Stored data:
(** ** The record flattener *)

(** C8, counterexample: the directory of [A] holds a file that [json.load]
    rejects and a good file.  The run ends with the decoding error; without
    the first file the second yields its observation, with the placeholder
    code [-99.5] replaced by NaN. *)
Lemma unparseable_file_aborts_the_run :
  flatten_and_clean {[ "A" ]} [("A", [("d1.json", None); ("d2.json", Some good_file)])]
  = Raise JSONDecodeError
  ∧ ∃ r,
      flatten_and_clean {[ "A" ]} [("A", [("d2.json", Some good_file)])] = Ok [r]
      ∧ rec_StationID r = "A"
      ∧ rec_DataTime r = PStr "2024-01-01T01:00:00"
      ∧ dict_get (rec_values r) "AirTemperature_Instantaneous" = Some PNaN
      ∧ dict_get (rec_values r) "Precipitation_Accumulation" = Some (PNum (5 # 10)).
Proof. split; [by_compute|]. eexists. split_and!; by_compute. Qed.

(** C8, amended: a file that [json.load] accepts and that has none of the
    three shapes adds no row, silently, and the run goes on as if the file
    were not there; a file that [json.load] rejects ends the run with its
    exception. *)
Theorem shapeless_file_skipped_unparseable_file_fatal
    valid his_root pre sid fname content post :
  json_files valid his_root = pre ++ (sid, fname, content) :: post →
  match content with
  | Some data =>
      recognized_shape data = false →
      flatten_and_clean valid his_root = for_each (pre ++ post) flatten_step []
  | None => is_ok (flatten_and_clean valid his_root) = false
  end.
Proof.
  intros Hfiles. unfold flatten_and_clean. rewrite Hfiles.
  destruct content as [data|].
  - intros Hshape. apply for_each_skip. intros records.
    unfold flatten_step. cbn [fst snd].
    rewrite flatten_file_unrecognized by done. simpl. by rewrite app_nil_r.
  - apply (for_each_raises _ _ (sid, fname, None)).
    + apply elem_of_app. right. left.
    + done.
Qed.

Lemma shapeless_file_skipped_unparseable_file_fatal_witness :
  flatten_and_clean {[ "A" ]}
    [("A", [("d1.json", Some (PDict [("error", PStr "no data")]));
            ("d2.json", Some good_file)])]
  = for_each [("A", "d2.json", Some good_file)] flatten_step [].
Proof.
  apply (shapeless_file_skipped_unparseable_file_fatal {[ "A" ]}
           [("A", [("d1.json", Some (PDict [("error", PStr "no data")]));
                   ("d2.json", Some good_file)])]
           [] "A" "d1.json" (Some (PDict [("error", PStr "no data")]))
           [("A", "d2.json", Some good_file)]).
  - by_compute.
  - by_compute.
Defined.

(** * Part V: further properties of the code *)

(** ** The record flattener *)

(** X1: every record of the flattened table has the same value columns: the
    27 distinct names [group_sub] of the schema, in the order of the
    schema. *)
Theorem flattened_records_have_the_schema_columns valid his_root records :
  flatten_and_clean valid his_root = Ok records →
  Forall (fun r => dict_keys (rec_values r) = feature_cols) records
  ∧ NoDup feature_cols
  ∧ length feature_cols = 27.
Proof.
  intros H. apply flatten_and_clean_records in H as [H _].
  split; [|split; by_compute].
  eapply Forall_impl; [exact H|]. by intros r (_ & _ & Hc & _).
Qed.

Lemma flattened_records_have_the_schema_columns_witness :
  ∃ records,
    flatten_and_clean {[ "A" ]} [("A", [("d2.json", Some good_file)])] = Ok records
    ∧ Forall (fun r => dict_keys (rec_values r) = feature_cols) records.
Proof.
  eexists. split; [by_compute|].
  apply (flattened_records_have_the_schema_columns {[ "A" ]}
           [("A", [("d2.json", Some good_file)])]).
  by_compute.
Defined.

(** X2: no value of a record of the flattened table is a number equal to one
    of the placeholder codes. *)
Theorem flattened_records_hold_no_placeholder valid his_root records :
  flatten_and_clean valid his_root = Ok records →
  Forall (fun r => Forall (fun kv => ¬ is_sentinel kv.2) (rec_values r)) records.
Proof.
  intros H. apply flatten_and_clean_records in H as [H _].
  eapply Forall_impl; [exact H|]. by intros r (_ & _ & _ & Hc).
Qed.

Lemma flattened_records_hold_no_placeholder_witness :
  ∃ records,
    flatten_and_clean {[ "A" ]} [("A", [("d2.json", Some good_file)])] = Ok records
    ∧ Forall (fun r => Forall (fun kv => ¬ is_sentinel kv.2) (rec_values r)) records.
Proof.
  eexists. split; [by_compute|].
  apply (flattened_records_hold_no_placeholder {[ "A" ]}
           [("A", [("d2.json", Some good_file)])]).
  by_compute.
Defined.

(** X3: the records of the flattened table come from valid stations that have
    a directory, and they are in ascending order of the station id. *)
Theorem flattened_records_in_station_order valid his_root records :
  flatten_and_clean valid his_root = Ok records →
  Forall (fun r => rec_StationID r ∈ valid
                   ∧ is_Some (dict_get his_root (rec_StationID r))) records
  ∧ StronglySorted
      (fun a b => String.leb (rec_StationID a) (rec_StationID b) = true) records.
Proof.
  intros H. apply flatten_and_clean_records in H as [H Hs]. split; [|done].
  eapply Forall_impl; [exact H|]. by intros r (? & ? & _).
Qed.

Lemma flattened_records_in_station_order_witness :
  ∃ records,
    flatten_and_clean {[ "B"; "A" ]}
      [("B", [("d2.json", Some good_file)]); ("A", [("d2.json", Some good_file)])]
    = Ok records
    ∧ StronglySorted
        (fun a b => String.leb (rec_StationID a) (rec_StationID b) = true) records.
Proof.
  eexists. split; [by_compute|].
  apply (flattened_records_in_station_order {[ "B"; "A" ]}
           [("B", [("d2.json", Some good_file)]); ("A", [("d2.json", Some good_file)])]).
  by_compute.
Defined.

(** X4: a file of a recognized shape in which an item is not an object aborts
    the flattening: nothing catches the exception of [item.get]. *)
Theorem malformed_item_aborts_flattening
    valid his_root j sid fname data items i item :
  json_files valid his_root !! j = Some (sid, fname, Some data) →
  py_iter (select_items data) = Ok items →
  items !! i = Some item → is_dict item = false →
  is_ok (flatten_and_clean valid his_root) = false.
Proof.
  intros Hjob Hitems Hitem Hdict. unfold flatten_and_clean.
  apply list_elem_of_lookup_2 in Hjob, Hitem.
  apply (for_each_raises _ _ (sid, fname, Some data)); [done|].
  intros records. unfold flatten_step, flatten_file. simpl. rewrite Hitems. simpl.
  assert (is_ok (mapM (flatten_item sid) items) = false) as Hm.
  { apply (mapM_not_ok _ _ item); [done|]. by destruct item. }
  by destruct (mapM (flatten_item sid) items).
Qed.

Lemma malformed_item_aborts_flattening_witness :
  is_ok (flatten_and_clean {[ "A" ]}
           [("A", [("d1.json", Some (PList [PNum 1])); ("d2.json", Some good_file)])])
  = false.
Proof.
  apply (malformed_item_aborts_flattening {[ "A" ]}
           [("A", [("d1.json", Some (PList [PNum 1])); ("d2.json", Some good_file)])]
           0 "A" "d1.json" (PList [PNum 1]) [PNum 1] 0 (PNum 1)).
  - by_compute.
  - by_compute.
  - by_compute.
  - by_compute.
Defined.

(** X5: an hourly entry in which every measurement group is absent, null or
    otherwise falsy still gives a record: each of the 27 value columns holds
    [None], and the timestamp is the entry's [DataTime] or [None]. *)
Theorem entry_without_groups_gives_empty_record sid kv :
  Forall (fun g => py_truthy (default PNone (dict_get kv g)) = false) fields.*1 →
  flatten_entry sid (PDict kv)
  = Ok (mkRecord sid (default PNone (dict_get kv "DataTime"))
          ((fun c => (c, PNone)) <$> feature_cols)).
Proof.
  intros Hfalsy. rewrite Forall_forall in Hfalsy. unfold flatten_entry.
  rewrite (mapM_result_ok (flatten_group (PDict kv))
             (fun gs => (fun sub => (gs.1 +:+ "_" +:+ sub, PNone)) <$> gs.2)).
  - reflexivity.
  - intros gs Hgs. unfold flatten_group. simpl.
    assert (py_or (default (PDict []) (dict_get kv gs.1)) (PDict []) = PDict []) as ->.
    { assert (gs.1 ∈ fields.*1) as Hg by (apply list_elem_of_fmap; eauto).
      specialize (Hfalsy _ Hg). unfold py_or.
      destruct (dict_get kv gs.1) as [v|]; simpl in *; [|done]. by rewrite Hfalsy. }
    by apply mapM_result_ok.
Qed.

Lemma entry_without_groups_gives_empty_record_witness :
  flatten_entry "A" (PDict [("DataTime", PStr "t"); ("Precipitation", PNone)])
  = Ok (mkRecord "A" (PStr "t") ((fun c => (c, PNone)) <$> feature_cols)).
Proof.
  apply (entry_without_groups_gives_empty_record "A"
           [("DataTime", PStr "t"); ("Precipitation", PNone)]).
  apply (bool_decide_unpack _). vm_compute. exact I.
Defined.

(** ** The station catalog *)

(** X6: on any catalog document on which the catalog step returns, the
    metadata table has one row for every visited entry whose id is a valid
    station, in the order of the catalog, and the stations of the table are
    the keys of the station map. *)
Theorem station_meta_rows_follow_catalog valid meta info station_meta :
  load_station_info valid meta = Ok (info, station_meta) →
  ∃ items,
    catalog_items meta = Ok items
    ∧ station_meta = meta_row <$> omap (item_entry valid) items
    ∧ ∀ s, s ∈ dict_keys info ↔ s ∈ meta_StationID <$> station_meta.
Proof.
  intros H. apply load_station_info_entries in H as (items & Hitems & -> & Hkeys & _).
  exists items. split; [done|]. split; [done|]. intros s.
  rewrite Hkeys, <- list_fmap_compose. done.
Qed.

Lemma station_meta_rows_follow_catalog_witness :
  ∃ info station_meta,
    load_station_info {[ "A"; "B" ]} moved_catalog = Ok (info, station_meta)
    ∧ meta_StationID <$> station_meta = ["B"; "A"; "A"]
    ∧ ∃ items,
        catalog_items moved_catalog = Ok items
        ∧ station_meta = meta_row <$> omap (item_entry {[ "A"; "B" ]}) items
        ∧ ∀ s, s ∈ dict_keys info ↔ s ∈ meta_StationID <$> station_meta.
Proof.
  eexists _, _. split; [by_compute|]. split; [by_compute|].
  apply (station_meta_rows_follow_catalog {[ "A"; "B" ]} moved_catalog).
  by_compute.
Defined.

(** X7: when the catalog lists a valid station more than once, the station
    map holds the coordinates of its last entry in the order of the
    catalog. *)
Theorem station_map_keeps_last_entry valid meta info station_meta :
  load_station_info valid meta = Ok (info, station_meta) →
  ∃ items,
    catalog_items meta = Ok items
    ∧ ∀ s, dict_get info s
           = snd <$> last (filter (fun e => e.1 = s) (omap (item_entry valid) items)).
Proof.
  intros H. apply load_station_info_entries in H as (items & Hitems & _ & _ & Hget).
  by exists items.
Qed.

Lemma station_map_keeps_last_entry_witness :
  ∃ info station_meta,
    load_station_info {[ "A"; "B" ]} moved_catalog = Ok (info, station_meta)
    ∧ dict_get info "A" = Some (mkInfo (PNum 123) (PNum 24) (PNum 10))
    ∧ ∃ items,
        catalog_items moved_catalog = Ok items
        ∧ ∀ s, dict_get info s
               = snd <$> last (filter (fun e => e.1 = s)
                                 (omap (item_entry {[ "A"; "B" ]}) items)).
Proof.
  eexists _, _. split; [by_compute|]. split; [by_compute|].
  eapply (station_map_keeps_last_entry {[ "A"; "B" ]} moved_catalog).
  by_compute.
Defined.

(** ** The station list cleaner *)

(** X8: the list that the cleaner writes is in ascending order, without
    repetition and without an empty id. *)
Theorem extracted_ids_sorted_and_distinct data ids :
  extract_valid_station_ids data = Ok ids →
  StronglySorted (fun a b => String.leb a b = true) ids
  ∧ NoDup ids
  ∧ Forall (fun s => s ≠ EmptyString) ids.
Proof.
  intros H. pose proof (elem_of_extracted _ _ H) as (items & _ & Hin).
  apply extract_valid_station_ids_collected in H as (_ & collected & _ & _ & ->).
  split; [|split].
  - apply (sort_by_sorted String.leb id String.leb_total String_leb_trans).
  - rewrite sort_by_Permutation. apply NoDup_remove_dups.
  - apply Forall_forall. intros s Hs. apply Hin in Hs as (item & _ & Hs).
    apply active_id_truthy in Hs. simpl in Hs. intros ->. done.
Qed.

Lemma extracted_ids_sorted_and_distinct_witness :
  ∃ ids,
    extract_valid_station_ids moved_catalog = Ok ids
    ∧ ids = ["A"; "B"]
    ∧ StronglySorted (fun a b => String.leb a b = true) ids
    ∧ NoDup ids
    ∧ Forall (fun s => s ≠ EmptyString) ids.
Proof.
  eexists. split; [by_compute|]. split; [by_compute|].
  apply (extracted_ids_sorted_and_distinct moved_catalog).
  by_compute.
Defined.

(** X9: the cleaner lists a station exactly when some visited entry of the
    catalog has no end date and has this id. *)
Theorem extracted_ids_are_the_active_stations data ids :
  extract_valid_station_ids data = Ok ids →
  ∃ items,
    catalog_items data = Ok items
    ∧ ∀ s, s ∈ ids ↔ ∃ item, item ∈ items ∧ active_id item = Some (PStr s).
Proof. apply elem_of_extracted. Qed.

Lemma extracted_ids_are_the_active_stations_witness :
  ∃ items,
    catalog_items moved_catalog = Ok items
    ∧ ∀ s, s ∈ ["A"; "B"] ↔ ∃ item, item ∈ items ∧ active_id item = Some (PStr s).
Proof.
  apply (extracted_ids_are_the_active_stations moved_catalog ["A"; "B"]).
  by_compute.
Defined.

**Directions**
Above are entries; state the number of lines among them that contain "PDict", and nothing else.

**Exercise response**
7